Infantino entregou 'Prémio FIFA da Paz' ao presidente dos Estados Unidos
Infantino entregou 'Prémio FIFA da Paz' ao presidente dos Estados Unidos - Foto: IMAGO

Presidente da FIFA defende Donald Trump e admite levantamento de suspensão da Rússia

Gianni Infantino desculpou-se ainda pelos comentários proferidos sobre adeptos ingleses

O presidente da FIFA considerou, em entrevista à Sky News, que o organismo que preside «tem de» avaliar o levantamento da proibição da disputa de todas as competições internacionais por parte de clubes e seleções russos. Gianni Infantino admitiu pensar em levantar a suspensão aplicada a 28 de fevereiro de 2022, na sequência da invasão da Ucrânia.

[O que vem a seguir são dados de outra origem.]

(* ===== verification/Accounts.v ===== *)
(** * Accounts: authentication, users and the wallet listing

    The user table is shared by the ledger and by the account routes: the
    balances [gemBalance] and [bonusGems] are [Ledger.users]; the columns
    only the account routes use ([authUid], [username], [cashBalance],
    [bonusBalance] and the two timestamps) are [profiles].  An account
    database [AccDb] holds both, and the account code runs in a small
    state and error monad [AccM] over it, one constructor of [AccErr] per
    way a Prisma call or a handler throws.

    - config/auth.ts [getAuthMode], [isDevAuth];
    - middlewares/authFirebase.ts [authFirebase], with the token check
      [verifyIdToken] of config/firebase.ts as a parameter (it calls the
      Firebase Admin SDK);
    - services/database.ts [getOrCreateUserByAuthUid], [getUserById];
    - users.ts and wallet.ts [getRequestingUser], GET /users/me,
      POST /users/username, POST /users/login-or-register,
      GET /wallet/transactions and GET /users/matches, whose filter on
      the jsonb players column is [Jsonb.string_contains].

    Prisma's [findUnique] on [authUid] and on [username] requires both
    columns to be unique in the schema (not under src/), so [createUser]
    and [updateUsername] reject a duplicate with P2002 as the database
    would.  Ids are [fresh_string "user"] (the schema's generated id);
    transaction rows are listed newest first, which is table order
    reversed, and carry their position as id (the row ids and timestamps
    the database generates are not modelled). *)

From S2P Require Import Prelude Model JsString JsDate Json Jsonb Ledger.
From stdpp Require Import stringmap.
From Stdlib Require Import Ascii String.

Module Accounts.

(** ** The user table *)

Record Profile := mkProfile {
  authUid : option string;
  username : option string;
  cashBalance : option Z;
  bonusBalance : option Z;
  createdAt : Z;
  updatedAt : Z
}.

Record AccDb := mkAcc { profiles : gmap string Profile; ledger : Ledger.Db }.

(** A user as [prisma.user.findUnique] returns it. *)
Record UserRow := mkRow { row_id : string; row_profile : Profile; row_wallet : Ledger.User }.

Inductive AccErr :=
  | Thrown (msg : string)               (** [throw new Error(msg)] *)
  | DbError (e : Ledger.DbError)        (** unreachable database, unique violation *)
  | RecordNotFound.                     (** [update] of a missing row (P2025) *)

Definition errMessage (e : AccErr) : string :=
  match e with
  | Thrown msg => msg
  | DbError Ledger.P2002 => "Unique constraint failed"
  | DbError Ledger.DbDown => "Can't reach database server"
  | RecordNotFound => "Record to update not found."
  end.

O presidente da FIFA destacou a importância de «raparigas e rapazes russos terem a oportunidade de jogar futebol noutras partes da Europa». «Esta suspensão não alcançou nada, apenas criou mais ódio e frustração», frisou Infantino, que descartou aplicar a mesma medida a Israel.

«Devíamos consagrar nos nossos estatutos que nunca devemos proibir nenhum país de jogar futebol devido aos atos dos seus líderes políticos. Acho que no nosso mundo dividido precisamos de ocasiões em que as pessoas se possam reunir pela paixão pelo futebol», salientou Infantino.

O presidente da FIFA relativizou ainda os apelos ao boicote do Campeoanto do Mundo de 2026.

Trump «merece» prémio da Paz

Gianni Infantino reiterou também a entrega do Prémio da Paz da FIFA a Donald Trump, no sorteio do Mundial 2026, a 5 de dezembro de 2025, apesar da «reação forte» da opinião pública. O dirigente italiano considerou que o presidente dos Estado Unidos «merece a honra», justificando-a com o gesto de Marina Corina Machado, galardoada com o Nobel da Paz em 2025: «Não é só o Gianni Infantino que diz, a vencedora do Prémio Nobel da Paz também. Ele foi essencial para resolver conflitos e salvar milhares de vidas.»

O presidente da FIFA pediu ainda desculpa pelos comentários proferidos a 23 de janeiro, sobre os adeptos ingleses: «Pela primeira vez na história nenhum inglês foi preso durante o Mundial 2022. É algo realmente especial.»

«Não foi a minha intenção [ofender]. Sou um grande fã do futebol inglês», frisou.